Stored items:
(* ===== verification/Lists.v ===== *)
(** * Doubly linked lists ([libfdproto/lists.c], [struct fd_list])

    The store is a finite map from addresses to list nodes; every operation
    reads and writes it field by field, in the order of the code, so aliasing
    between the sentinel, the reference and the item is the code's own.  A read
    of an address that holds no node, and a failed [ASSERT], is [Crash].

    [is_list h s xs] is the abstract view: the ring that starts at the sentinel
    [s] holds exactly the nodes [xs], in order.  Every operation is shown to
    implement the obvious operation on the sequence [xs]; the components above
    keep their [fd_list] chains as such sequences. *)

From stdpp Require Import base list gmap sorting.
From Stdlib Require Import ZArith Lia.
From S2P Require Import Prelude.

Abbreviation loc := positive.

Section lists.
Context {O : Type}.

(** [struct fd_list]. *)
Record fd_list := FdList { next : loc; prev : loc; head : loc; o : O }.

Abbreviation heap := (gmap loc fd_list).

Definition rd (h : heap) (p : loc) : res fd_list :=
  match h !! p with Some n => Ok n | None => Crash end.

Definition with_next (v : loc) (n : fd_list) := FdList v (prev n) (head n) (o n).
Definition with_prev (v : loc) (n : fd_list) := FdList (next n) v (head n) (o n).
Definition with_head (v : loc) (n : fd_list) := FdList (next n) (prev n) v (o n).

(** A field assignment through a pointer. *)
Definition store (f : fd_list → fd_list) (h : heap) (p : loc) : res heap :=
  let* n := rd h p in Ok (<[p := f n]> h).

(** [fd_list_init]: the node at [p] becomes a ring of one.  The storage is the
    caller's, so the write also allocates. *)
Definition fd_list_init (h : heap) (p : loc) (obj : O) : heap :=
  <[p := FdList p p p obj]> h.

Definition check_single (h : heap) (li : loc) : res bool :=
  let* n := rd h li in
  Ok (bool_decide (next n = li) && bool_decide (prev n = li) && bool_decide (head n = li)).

* * *

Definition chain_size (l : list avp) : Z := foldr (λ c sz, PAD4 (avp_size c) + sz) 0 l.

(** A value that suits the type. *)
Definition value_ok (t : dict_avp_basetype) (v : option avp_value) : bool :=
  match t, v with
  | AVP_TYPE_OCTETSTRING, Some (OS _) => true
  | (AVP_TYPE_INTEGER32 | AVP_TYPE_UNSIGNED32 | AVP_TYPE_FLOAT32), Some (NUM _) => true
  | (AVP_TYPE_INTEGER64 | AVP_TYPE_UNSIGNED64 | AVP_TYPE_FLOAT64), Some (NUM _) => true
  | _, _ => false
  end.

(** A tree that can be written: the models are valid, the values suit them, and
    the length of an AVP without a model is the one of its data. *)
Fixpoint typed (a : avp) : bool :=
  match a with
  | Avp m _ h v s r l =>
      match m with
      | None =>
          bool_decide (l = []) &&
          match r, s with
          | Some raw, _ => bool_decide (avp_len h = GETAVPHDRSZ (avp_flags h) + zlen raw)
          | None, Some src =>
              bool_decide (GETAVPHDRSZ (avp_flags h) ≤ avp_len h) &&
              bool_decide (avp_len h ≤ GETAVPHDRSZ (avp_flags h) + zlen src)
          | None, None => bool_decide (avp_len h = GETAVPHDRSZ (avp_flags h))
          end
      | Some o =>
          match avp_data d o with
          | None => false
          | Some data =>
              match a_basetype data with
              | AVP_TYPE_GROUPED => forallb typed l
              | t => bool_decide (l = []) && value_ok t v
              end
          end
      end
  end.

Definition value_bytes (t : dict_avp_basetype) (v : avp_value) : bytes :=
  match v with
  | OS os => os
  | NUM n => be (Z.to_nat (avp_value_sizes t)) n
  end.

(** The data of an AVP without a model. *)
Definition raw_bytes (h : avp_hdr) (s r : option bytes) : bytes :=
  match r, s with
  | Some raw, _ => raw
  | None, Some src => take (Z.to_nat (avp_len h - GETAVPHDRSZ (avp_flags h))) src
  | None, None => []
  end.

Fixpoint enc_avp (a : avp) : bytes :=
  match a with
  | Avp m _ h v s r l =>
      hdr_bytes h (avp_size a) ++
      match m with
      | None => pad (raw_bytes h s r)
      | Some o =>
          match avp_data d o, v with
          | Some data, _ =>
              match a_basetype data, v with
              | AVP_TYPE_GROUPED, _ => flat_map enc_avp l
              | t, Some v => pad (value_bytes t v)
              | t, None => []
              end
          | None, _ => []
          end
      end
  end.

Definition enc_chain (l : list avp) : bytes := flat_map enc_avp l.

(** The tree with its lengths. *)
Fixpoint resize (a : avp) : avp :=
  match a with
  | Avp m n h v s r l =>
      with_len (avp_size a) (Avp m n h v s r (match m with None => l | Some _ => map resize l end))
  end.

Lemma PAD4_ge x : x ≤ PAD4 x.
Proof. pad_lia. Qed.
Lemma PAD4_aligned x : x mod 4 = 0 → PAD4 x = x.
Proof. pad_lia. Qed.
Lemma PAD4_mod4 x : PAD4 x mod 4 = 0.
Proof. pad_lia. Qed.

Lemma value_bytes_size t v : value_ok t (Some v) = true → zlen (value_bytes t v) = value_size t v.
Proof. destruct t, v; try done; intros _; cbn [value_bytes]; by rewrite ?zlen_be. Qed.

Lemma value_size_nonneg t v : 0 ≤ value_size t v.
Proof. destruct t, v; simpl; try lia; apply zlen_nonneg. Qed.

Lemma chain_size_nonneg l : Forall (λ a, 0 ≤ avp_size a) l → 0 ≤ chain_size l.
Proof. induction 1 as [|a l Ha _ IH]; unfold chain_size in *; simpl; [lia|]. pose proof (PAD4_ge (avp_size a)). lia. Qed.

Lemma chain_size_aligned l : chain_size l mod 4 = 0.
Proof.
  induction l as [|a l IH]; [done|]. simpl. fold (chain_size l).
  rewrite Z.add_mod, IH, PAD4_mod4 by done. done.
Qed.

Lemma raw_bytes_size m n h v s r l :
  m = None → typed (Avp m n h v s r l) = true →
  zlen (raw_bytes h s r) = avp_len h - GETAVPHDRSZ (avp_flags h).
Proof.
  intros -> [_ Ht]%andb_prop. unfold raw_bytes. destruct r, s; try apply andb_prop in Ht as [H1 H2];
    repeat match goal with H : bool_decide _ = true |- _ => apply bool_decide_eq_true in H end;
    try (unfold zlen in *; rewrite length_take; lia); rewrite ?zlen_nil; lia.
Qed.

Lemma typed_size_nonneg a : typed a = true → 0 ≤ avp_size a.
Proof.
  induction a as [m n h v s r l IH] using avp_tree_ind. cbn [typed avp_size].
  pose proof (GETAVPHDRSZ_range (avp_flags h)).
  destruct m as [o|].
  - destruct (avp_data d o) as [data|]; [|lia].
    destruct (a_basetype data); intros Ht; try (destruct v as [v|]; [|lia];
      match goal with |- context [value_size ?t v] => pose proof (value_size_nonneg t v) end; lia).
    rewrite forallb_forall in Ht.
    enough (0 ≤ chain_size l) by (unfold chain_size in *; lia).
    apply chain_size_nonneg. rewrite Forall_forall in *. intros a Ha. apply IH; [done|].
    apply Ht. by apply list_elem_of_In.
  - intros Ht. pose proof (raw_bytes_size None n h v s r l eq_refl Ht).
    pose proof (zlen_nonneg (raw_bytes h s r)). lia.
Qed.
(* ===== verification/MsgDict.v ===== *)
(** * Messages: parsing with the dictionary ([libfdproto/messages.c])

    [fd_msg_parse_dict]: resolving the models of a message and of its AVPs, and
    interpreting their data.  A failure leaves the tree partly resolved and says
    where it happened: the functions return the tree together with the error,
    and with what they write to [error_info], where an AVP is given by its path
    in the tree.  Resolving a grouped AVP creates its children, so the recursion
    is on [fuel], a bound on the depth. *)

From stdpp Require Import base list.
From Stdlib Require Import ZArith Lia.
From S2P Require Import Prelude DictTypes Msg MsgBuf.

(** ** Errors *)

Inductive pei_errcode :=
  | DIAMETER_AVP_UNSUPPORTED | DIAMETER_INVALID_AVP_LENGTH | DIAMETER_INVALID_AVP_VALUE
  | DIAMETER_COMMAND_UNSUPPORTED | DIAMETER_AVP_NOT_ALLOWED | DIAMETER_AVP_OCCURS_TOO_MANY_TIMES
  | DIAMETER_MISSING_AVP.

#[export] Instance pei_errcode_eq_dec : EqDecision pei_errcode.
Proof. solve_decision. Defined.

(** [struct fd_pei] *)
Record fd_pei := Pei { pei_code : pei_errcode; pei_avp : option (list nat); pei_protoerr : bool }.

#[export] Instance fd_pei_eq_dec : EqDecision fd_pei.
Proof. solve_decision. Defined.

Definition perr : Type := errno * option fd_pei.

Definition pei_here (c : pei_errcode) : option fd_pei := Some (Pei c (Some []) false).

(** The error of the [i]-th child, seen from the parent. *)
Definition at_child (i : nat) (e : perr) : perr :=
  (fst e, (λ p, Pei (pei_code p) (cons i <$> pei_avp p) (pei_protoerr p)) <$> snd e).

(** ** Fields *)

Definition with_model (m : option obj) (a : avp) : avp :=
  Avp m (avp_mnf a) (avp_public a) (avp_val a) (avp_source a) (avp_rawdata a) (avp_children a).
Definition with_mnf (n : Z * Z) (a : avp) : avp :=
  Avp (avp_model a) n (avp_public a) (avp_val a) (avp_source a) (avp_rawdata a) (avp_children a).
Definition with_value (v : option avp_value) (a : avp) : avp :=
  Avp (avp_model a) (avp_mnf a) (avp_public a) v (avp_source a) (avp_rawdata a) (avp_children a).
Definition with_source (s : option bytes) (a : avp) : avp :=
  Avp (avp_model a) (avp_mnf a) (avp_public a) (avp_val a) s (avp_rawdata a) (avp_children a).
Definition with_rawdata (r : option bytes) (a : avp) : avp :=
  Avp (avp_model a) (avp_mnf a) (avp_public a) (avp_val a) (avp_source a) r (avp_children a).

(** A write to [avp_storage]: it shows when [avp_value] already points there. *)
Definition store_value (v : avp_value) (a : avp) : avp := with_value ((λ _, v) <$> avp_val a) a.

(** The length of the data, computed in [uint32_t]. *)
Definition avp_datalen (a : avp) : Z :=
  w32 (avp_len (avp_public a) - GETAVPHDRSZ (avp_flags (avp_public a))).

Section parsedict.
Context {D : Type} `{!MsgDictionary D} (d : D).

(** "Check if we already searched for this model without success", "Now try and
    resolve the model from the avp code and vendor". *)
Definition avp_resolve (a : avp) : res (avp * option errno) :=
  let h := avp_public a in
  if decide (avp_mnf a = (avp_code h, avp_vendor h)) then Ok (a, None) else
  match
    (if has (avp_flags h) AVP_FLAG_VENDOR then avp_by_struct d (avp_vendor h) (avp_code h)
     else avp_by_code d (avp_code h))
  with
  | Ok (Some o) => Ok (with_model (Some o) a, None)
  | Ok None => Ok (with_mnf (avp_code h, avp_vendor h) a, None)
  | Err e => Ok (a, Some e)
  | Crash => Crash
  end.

==

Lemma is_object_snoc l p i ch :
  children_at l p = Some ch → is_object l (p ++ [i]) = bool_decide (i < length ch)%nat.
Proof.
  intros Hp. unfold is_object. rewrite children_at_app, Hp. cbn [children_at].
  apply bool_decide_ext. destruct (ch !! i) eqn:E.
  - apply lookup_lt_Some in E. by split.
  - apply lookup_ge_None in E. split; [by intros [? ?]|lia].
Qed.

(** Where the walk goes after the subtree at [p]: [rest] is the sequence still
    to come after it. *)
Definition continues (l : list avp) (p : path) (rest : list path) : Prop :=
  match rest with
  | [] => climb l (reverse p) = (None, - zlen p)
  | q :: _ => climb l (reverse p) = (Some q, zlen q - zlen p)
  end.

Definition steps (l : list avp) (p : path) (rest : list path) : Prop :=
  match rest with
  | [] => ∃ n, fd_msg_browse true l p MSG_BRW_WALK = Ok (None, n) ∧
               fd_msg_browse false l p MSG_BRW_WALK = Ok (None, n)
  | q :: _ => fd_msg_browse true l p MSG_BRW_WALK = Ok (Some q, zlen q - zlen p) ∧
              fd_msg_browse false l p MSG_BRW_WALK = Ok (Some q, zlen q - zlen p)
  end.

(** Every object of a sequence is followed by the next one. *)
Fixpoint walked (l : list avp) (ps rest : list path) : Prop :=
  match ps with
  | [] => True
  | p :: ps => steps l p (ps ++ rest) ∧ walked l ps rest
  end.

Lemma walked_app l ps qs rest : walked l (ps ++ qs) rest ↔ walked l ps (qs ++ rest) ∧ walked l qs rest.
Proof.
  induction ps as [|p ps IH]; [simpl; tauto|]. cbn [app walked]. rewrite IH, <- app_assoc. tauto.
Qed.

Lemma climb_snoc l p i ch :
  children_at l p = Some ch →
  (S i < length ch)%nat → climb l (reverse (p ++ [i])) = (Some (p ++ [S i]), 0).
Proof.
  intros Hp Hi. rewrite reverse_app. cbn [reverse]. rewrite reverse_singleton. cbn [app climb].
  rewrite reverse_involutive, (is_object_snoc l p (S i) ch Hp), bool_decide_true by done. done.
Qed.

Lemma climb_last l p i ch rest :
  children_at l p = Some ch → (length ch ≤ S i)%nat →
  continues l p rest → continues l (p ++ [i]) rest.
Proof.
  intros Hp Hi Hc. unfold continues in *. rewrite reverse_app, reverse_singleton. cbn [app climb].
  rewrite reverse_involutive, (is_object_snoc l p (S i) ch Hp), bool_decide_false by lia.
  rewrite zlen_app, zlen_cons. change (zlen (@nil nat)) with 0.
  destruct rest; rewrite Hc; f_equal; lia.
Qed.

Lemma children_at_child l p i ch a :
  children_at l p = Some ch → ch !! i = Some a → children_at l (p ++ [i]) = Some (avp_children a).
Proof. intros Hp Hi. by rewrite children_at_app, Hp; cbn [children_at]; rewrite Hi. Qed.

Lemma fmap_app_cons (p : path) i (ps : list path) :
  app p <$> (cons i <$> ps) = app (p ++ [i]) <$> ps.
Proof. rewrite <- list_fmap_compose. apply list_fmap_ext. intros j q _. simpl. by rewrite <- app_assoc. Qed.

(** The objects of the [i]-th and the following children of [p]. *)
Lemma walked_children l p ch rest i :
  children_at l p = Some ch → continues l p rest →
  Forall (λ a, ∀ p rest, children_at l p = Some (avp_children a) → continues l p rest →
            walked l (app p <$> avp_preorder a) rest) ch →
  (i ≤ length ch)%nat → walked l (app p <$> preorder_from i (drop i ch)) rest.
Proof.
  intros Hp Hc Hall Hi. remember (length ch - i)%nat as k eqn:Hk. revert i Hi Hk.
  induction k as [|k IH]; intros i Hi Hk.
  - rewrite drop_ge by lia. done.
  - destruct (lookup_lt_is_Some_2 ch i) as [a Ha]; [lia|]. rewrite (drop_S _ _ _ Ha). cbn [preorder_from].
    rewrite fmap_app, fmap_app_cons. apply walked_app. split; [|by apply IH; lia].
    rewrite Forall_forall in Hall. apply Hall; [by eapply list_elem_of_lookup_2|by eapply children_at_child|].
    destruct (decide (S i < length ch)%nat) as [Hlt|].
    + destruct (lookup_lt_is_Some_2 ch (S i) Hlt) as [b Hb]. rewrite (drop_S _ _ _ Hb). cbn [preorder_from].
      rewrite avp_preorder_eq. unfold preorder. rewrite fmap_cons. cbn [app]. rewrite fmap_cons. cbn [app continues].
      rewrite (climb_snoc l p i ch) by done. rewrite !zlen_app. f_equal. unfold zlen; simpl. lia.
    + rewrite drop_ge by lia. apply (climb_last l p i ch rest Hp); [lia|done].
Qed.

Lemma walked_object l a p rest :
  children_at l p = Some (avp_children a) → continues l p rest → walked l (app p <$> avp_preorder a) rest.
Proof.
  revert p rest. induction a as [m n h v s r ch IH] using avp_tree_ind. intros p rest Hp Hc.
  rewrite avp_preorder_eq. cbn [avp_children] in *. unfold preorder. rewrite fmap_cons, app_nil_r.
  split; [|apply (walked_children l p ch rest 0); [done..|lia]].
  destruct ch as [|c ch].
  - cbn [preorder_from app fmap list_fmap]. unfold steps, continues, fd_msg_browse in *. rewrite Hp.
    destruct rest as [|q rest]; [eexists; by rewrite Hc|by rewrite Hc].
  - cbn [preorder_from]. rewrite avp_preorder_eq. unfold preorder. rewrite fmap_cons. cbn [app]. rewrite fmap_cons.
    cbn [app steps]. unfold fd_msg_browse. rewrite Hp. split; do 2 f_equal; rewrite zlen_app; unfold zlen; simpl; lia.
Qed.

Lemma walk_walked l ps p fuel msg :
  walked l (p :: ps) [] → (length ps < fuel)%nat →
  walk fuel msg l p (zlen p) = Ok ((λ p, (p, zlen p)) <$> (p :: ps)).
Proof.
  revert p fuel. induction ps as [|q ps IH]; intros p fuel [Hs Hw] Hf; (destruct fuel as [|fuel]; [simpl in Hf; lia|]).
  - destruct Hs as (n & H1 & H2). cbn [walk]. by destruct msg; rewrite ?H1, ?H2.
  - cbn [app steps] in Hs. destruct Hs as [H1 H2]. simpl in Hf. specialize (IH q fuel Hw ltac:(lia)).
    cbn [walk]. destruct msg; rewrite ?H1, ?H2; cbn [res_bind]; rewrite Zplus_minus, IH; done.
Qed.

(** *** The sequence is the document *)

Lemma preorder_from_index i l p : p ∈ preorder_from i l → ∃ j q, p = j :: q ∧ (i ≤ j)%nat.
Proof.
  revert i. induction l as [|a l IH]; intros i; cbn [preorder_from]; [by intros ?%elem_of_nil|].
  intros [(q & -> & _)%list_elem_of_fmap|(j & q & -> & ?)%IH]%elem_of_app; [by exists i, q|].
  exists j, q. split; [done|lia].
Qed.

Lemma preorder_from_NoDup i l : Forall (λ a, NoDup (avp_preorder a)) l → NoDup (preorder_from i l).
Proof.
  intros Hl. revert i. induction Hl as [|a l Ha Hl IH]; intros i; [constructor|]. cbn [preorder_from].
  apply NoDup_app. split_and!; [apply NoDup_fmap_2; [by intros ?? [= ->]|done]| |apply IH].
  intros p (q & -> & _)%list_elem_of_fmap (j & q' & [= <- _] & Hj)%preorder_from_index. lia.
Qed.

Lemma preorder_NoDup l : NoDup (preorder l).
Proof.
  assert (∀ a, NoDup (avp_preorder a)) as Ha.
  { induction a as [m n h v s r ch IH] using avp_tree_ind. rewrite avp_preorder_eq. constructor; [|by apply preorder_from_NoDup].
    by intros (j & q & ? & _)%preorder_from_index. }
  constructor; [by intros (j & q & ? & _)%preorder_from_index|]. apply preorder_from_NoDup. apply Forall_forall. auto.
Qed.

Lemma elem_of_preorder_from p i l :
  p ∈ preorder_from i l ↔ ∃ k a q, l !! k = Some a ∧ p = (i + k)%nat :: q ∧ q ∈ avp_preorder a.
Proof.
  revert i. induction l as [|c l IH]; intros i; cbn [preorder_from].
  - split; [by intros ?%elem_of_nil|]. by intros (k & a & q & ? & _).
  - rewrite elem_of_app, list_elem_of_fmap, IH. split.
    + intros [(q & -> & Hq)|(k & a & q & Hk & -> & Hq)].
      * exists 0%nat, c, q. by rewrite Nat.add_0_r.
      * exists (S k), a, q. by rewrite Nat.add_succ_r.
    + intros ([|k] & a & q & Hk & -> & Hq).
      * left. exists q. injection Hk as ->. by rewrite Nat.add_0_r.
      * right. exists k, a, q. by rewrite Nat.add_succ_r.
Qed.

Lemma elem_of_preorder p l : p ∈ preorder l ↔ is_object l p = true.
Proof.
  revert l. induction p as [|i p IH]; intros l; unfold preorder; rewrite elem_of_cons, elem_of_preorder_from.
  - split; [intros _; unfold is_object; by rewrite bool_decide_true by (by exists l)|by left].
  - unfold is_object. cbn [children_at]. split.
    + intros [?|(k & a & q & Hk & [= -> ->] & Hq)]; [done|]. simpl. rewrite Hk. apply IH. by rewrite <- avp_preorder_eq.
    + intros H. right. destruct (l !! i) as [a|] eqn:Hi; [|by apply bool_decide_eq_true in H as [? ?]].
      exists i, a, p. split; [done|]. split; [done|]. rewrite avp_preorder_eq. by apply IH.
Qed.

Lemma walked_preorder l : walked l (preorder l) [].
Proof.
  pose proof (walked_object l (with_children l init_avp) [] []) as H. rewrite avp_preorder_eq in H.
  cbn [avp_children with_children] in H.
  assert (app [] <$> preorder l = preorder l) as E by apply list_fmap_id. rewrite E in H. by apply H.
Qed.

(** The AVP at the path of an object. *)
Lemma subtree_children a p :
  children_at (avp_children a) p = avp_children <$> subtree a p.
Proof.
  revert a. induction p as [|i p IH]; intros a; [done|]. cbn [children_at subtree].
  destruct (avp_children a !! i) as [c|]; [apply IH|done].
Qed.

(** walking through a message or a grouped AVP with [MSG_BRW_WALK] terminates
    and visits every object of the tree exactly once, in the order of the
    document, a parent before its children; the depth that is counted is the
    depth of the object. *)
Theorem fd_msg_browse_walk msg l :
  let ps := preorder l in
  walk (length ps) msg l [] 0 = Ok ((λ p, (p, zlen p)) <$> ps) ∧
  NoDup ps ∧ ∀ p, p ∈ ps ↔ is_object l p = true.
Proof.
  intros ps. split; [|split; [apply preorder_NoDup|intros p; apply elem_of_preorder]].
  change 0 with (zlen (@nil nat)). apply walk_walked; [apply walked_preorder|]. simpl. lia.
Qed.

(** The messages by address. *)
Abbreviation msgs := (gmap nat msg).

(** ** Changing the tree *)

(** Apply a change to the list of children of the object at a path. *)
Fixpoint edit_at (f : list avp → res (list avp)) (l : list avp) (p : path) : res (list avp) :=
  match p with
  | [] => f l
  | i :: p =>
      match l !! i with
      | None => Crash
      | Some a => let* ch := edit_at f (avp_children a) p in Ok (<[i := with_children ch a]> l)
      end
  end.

AIM OF THE TASK -> Would you retype the lines above from the one with "q & Hk & -> & Hq)]." down to the one with "revert l. induction", word for word, both ends included and no other lines?

OUTPUT OF THE TASK ->
    + intros [(q & -> & Hq)|(k & a & q & Hk & -> & Hq)].
      * exists 0%nat, c, q. by rewrite Nat.add_0_r.
      * exists (S k), a, q. by rewrite Nat.add_succ_r.
    + intros ([|k] & a & q & Hk & -> & Hq).
      * left. exists q. injection Hk as ->. by rewrite Nat.add_0_r.
      * right. exists k, a, q. by rewrite Nat.add_succ_r.
Qed.

Lemma elem_of_preorder p l : p ∈ preorder l ↔ is_object l p = true.
Proof.
  revert l. induction p as [|i p IH]; intros l; unfold preorder; rewrite elem_of_cons, elem_of_preorder_from.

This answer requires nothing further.